* [Required action]: Write out the material below exactly, with no line missing.

* [Records for the exercise]:
Start of Block
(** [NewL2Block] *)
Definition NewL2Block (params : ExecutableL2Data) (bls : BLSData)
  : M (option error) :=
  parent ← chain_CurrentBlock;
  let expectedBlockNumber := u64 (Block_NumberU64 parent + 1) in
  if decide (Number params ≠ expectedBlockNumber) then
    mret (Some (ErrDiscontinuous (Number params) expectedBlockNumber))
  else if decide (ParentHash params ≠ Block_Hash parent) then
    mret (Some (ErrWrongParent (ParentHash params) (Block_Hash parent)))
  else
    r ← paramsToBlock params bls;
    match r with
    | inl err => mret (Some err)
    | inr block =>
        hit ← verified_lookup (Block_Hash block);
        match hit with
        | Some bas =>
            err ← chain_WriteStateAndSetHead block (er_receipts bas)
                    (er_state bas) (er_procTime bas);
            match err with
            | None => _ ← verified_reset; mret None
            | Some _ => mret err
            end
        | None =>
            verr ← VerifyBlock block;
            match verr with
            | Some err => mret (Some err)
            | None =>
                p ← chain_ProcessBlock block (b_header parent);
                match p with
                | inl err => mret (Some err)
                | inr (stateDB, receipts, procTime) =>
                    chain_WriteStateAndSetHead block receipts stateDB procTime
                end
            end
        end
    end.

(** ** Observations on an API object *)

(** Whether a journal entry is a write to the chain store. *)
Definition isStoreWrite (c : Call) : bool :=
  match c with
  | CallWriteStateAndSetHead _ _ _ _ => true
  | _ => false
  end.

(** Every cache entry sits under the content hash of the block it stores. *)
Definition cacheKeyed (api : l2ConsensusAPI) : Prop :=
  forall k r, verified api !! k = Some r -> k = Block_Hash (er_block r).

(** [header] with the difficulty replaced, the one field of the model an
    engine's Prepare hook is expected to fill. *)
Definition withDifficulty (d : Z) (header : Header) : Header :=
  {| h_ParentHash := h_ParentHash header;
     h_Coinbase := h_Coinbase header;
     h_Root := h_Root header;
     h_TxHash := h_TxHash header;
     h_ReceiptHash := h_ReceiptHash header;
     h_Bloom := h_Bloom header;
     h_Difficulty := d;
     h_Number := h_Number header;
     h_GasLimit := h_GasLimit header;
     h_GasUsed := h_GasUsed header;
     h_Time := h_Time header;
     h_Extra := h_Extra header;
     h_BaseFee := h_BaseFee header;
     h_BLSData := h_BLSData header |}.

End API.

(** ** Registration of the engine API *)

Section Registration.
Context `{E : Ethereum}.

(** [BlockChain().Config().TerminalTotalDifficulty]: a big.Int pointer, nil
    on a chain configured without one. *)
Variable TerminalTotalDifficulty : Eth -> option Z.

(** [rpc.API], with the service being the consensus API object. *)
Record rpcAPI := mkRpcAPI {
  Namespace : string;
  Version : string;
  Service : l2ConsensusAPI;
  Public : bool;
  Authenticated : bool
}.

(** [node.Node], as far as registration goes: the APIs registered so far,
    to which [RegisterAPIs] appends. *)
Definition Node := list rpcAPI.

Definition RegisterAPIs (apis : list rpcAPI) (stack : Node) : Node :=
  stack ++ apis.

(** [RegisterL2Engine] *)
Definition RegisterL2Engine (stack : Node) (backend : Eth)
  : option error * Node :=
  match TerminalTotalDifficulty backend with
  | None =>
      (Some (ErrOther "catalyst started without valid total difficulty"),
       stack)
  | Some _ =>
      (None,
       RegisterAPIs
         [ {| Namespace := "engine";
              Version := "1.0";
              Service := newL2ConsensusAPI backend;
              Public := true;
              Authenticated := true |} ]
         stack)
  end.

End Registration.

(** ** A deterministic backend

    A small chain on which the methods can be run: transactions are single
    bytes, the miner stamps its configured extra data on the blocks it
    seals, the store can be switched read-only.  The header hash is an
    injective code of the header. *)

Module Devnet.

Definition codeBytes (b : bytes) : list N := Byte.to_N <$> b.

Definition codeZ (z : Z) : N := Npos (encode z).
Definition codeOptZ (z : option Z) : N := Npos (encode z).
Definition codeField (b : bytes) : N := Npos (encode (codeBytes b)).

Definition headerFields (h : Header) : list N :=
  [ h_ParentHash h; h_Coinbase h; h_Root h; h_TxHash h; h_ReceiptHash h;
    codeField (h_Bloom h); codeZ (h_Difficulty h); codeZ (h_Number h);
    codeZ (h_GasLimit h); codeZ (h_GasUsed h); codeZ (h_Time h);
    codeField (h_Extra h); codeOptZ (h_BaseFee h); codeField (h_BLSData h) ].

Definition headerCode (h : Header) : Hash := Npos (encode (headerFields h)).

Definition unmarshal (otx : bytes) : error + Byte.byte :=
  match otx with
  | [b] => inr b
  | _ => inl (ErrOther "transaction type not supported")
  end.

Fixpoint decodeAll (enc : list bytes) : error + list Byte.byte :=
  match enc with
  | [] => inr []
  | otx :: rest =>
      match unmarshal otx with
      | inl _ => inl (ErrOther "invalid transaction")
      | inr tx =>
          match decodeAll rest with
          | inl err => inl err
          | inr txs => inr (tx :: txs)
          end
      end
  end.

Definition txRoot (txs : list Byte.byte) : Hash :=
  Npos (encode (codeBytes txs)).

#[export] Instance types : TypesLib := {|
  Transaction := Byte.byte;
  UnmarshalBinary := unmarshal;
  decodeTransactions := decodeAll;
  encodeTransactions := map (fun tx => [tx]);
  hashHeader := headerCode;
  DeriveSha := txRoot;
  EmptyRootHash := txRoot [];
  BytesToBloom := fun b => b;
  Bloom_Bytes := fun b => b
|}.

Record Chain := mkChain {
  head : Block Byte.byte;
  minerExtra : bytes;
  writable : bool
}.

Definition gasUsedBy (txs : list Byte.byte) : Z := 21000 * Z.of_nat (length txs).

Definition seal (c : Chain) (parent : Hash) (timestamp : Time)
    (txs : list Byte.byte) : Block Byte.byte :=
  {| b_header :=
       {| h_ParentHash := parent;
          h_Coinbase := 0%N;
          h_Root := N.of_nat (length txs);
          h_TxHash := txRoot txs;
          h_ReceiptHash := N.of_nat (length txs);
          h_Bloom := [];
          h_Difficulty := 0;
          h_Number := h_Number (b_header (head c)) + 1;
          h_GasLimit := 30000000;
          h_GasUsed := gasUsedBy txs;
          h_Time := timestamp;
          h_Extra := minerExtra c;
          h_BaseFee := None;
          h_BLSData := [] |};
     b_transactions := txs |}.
End of Block
* [Exercise response]:
(** [NewL2Block] *)
Definition NewL2Block (params : ExecutableL2Data) (bls : BLSData)
  : M (option error) :=
  parent ← chain_CurrentBlock;
  let expectedBlockNumber := u64 (Block_NumberU64 parent + 1) in
  if decide (Number params ≠ expectedBlockNumber) then
    mret (Some (ErrDiscontinuous (Number params) expectedBlockNumber))
  else if decide (ParentHash params ≠ Block_Hash parent) then
    mret (Some (ErrWrongParent (ParentHash params) (Block_Hash parent)))
  else
    r ← paramsToBlock params bls;
    match r with
    | inl err => mret (Some err)
    | inr block =>
        hit ← verified_lookup (Block_Hash block);
        match hit with
        | Some bas =>
            err ← chain_WriteStateAndSetHead block (er_receipts bas)
                    (er_state bas) (er_procTime bas);
            match err with
            | None => _ ← verified_reset; mret None
            | Some _ => mret err
            end
        | None =>
            verr ← VerifyBlock block;
            match verr with
            | Some err => mret (Some err)
            | None =>
                p ← chain_ProcessBlock block (b_header parent);
                match p with
                | inl err => mret (Some err)
                | inr (stateDB, receipts, procTime) =>
                    chain_WriteStateAndSetHead block receipts stateDB procTime
                end
            end
        end
    end.

(** ** Observations on an API object *)

(** Whether a journal entry is a write to the chain store. *)
Definition isStoreWrite (c : Call) : bool :=
  match c with
  | CallWriteStateAndSetHead _ _ _ _ => true
  | _ => false
  end.

(** Every cache entry sits under the content hash of the block it stores. *)
Definition cacheKeyed (api : l2ConsensusAPI) : Prop :=
  forall k r, verified api !! k = Some r -> k = Block_Hash (er_block r).

(** [header] with the difficulty replaced, the one field of the model an
    engine's Prepare hook is expected to fill. *)
Definition withDifficulty (d : Z) (header : Header) : Header :=
  {| h_ParentHash := h_ParentHash header;
     h_Coinbase := h_Coinbase header;
     h_Root := h_Root header;
     h_TxHash := h_TxHash header;
     h_ReceiptHash := h_ReceiptHash header;
     h_Bloom := h_Bloom header;
     h_Difficulty := d;
     h_Number := h_Number header;
     h_GasLimit := h_GasLimit header;
     h_GasUsed := h_GasUsed header;
     h_Time := h_Time header;
     h_Extra := h_Extra header;
     h_BaseFee := h_BaseFee header;
     h_BLSData := h_BLSData header |}.

End API.

(** ** Registration of the engine API *)

Section Registration.
Context `{E : Ethereum}.

(** [BlockChain().Config().TerminalTotalDifficulty]: a big.Int pointer, nil
    on a chain configured without one. *)
Variable TerminalTotalDifficulty : Eth -> option Z.

(** [rpc.API], with the service being the consensus API object. *)
Record rpcAPI := mkRpcAPI {
  Namespace : string;
  Version : string;
  Service : l2ConsensusAPI;
  Public : bool;
  Authenticated : bool
}.

(** [node.Node], as far as registration goes: the APIs registered so far,
    to which [RegisterAPIs] appends. *)
Definition Node := list rpcAPI.

Definition RegisterAPIs (apis : list rpcAPI) (stack : Node) : Node :=
  stack ++ apis.

(** [RegisterL2Engine] *)
Definition RegisterL2Engine (stack : Node) (backend : Eth)
  : option error * Node :=
  match TerminalTotalDifficulty backend with
  | None =>
      (Some (ErrOther "catalyst started without valid total difficulty"),
       stack)
  | Some _ =>
      (None,
       RegisterAPIs
         [ {| Namespace := "engine";
              Version := "1.0";
              Service := newL2ConsensusAPI backend;
              Public := true;
              Authenticated := true |} ]
         stack)
  end.

End Registration.

(** ** A deterministic backend

    A small chain on which the methods can be run: transactions are single
    bytes, the miner stamps its configured extra data on the blocks it
    seals, the store can be switched read-only.  The header hash is an
    injective code of the header. *)

Module Devnet.

Definition codeBytes (b : bytes) : list N := Byte.to_N <$> b.

Definition codeZ (z : Z) : N := Npos (encode z).
Definition codeOptZ (z : option Z) : N := Npos (encode z).
Definition codeField (b : bytes) : N := Npos (encode (codeBytes b)).

Definition headerFields (h : Header) : list N :=
  [ h_ParentHash h; h_Coinbase h; h_Root h; h_TxHash h; h_ReceiptHash h;
    codeField (h_Bloom h); codeZ (h_Difficulty h); codeZ (h_Number h);
    codeZ (h_GasLimit h); codeZ (h_GasUsed h); codeZ (h_Time h);
    codeField (h_Extra h); codeOptZ (h_BaseFee h); codeField (h_BLSData h) ].

Definition headerCode (h : Header) : Hash := Npos (encode (headerFields h)).

Definition unmarshal (otx : bytes) : error + Byte.byte :=
  match otx with
  | [b] => inr b
  | _ => inl (ErrOther "transaction type not supported")
  end.

Fixpoint decodeAll (enc : list bytes) : error + list Byte.byte :=
  match enc with
  | [] => inr []
  | otx :: rest =>
      match unmarshal otx with
      | inl _ => inl (ErrOther "invalid transaction")
      | inr tx =>
          match decodeAll rest with
          | inl err => inl err
          | inr txs => inr (tx :: txs)
          end
      end
  end.

Definition txRoot (txs : list Byte.byte) : Hash :=
  Npos (encode (codeBytes txs)).

#[export] Instance types : TypesLib := {|
  Transaction := Byte.byte;
  UnmarshalBinary := unmarshal;
  decodeTransactions := decodeAll;
  encodeTransactions := map (fun tx => [tx]);
  hashHeader := headerCode;
  DeriveSha := txRoot;
  EmptyRootHash := txRoot [];
  BytesToBloom := fun b => b;
  Bloom_Bytes := fun b => b
|}.

Record Chain := mkChain {
  head : Block Byte.byte;
  minerExtra : bytes;
  writable : bool
}.

Definition gasUsedBy (txs : list Byte.byte) : Z := 21000 * Z.of_nat (length txs).

Definition seal (c : Chain) (parent : Hash) (timestamp : Time)
    (txs : list Byte.byte) : Block Byte.byte :=
  {| b_header :=
       {| h_ParentHash := parent;
          h_Coinbase := 0%N;
          h_Root := N.of_nat (length txs);
          h_TxHash := txRoot txs;
          h_ReceiptHash := N.of_nat (length txs);
          h_Bloom := [];
          h_Difficulty := 0;
          h_Number := h_Number (b_header (head c)) + 1;
          h_GasLimit := 30000000;
          h_GasUsed := gasUsedBy txs;
          h_Time := timestamp;
          h_Extra := minerExtra c;
          h_BaseFee := None;
          h_BLSData := [] |};
     b_transactions := txs |}.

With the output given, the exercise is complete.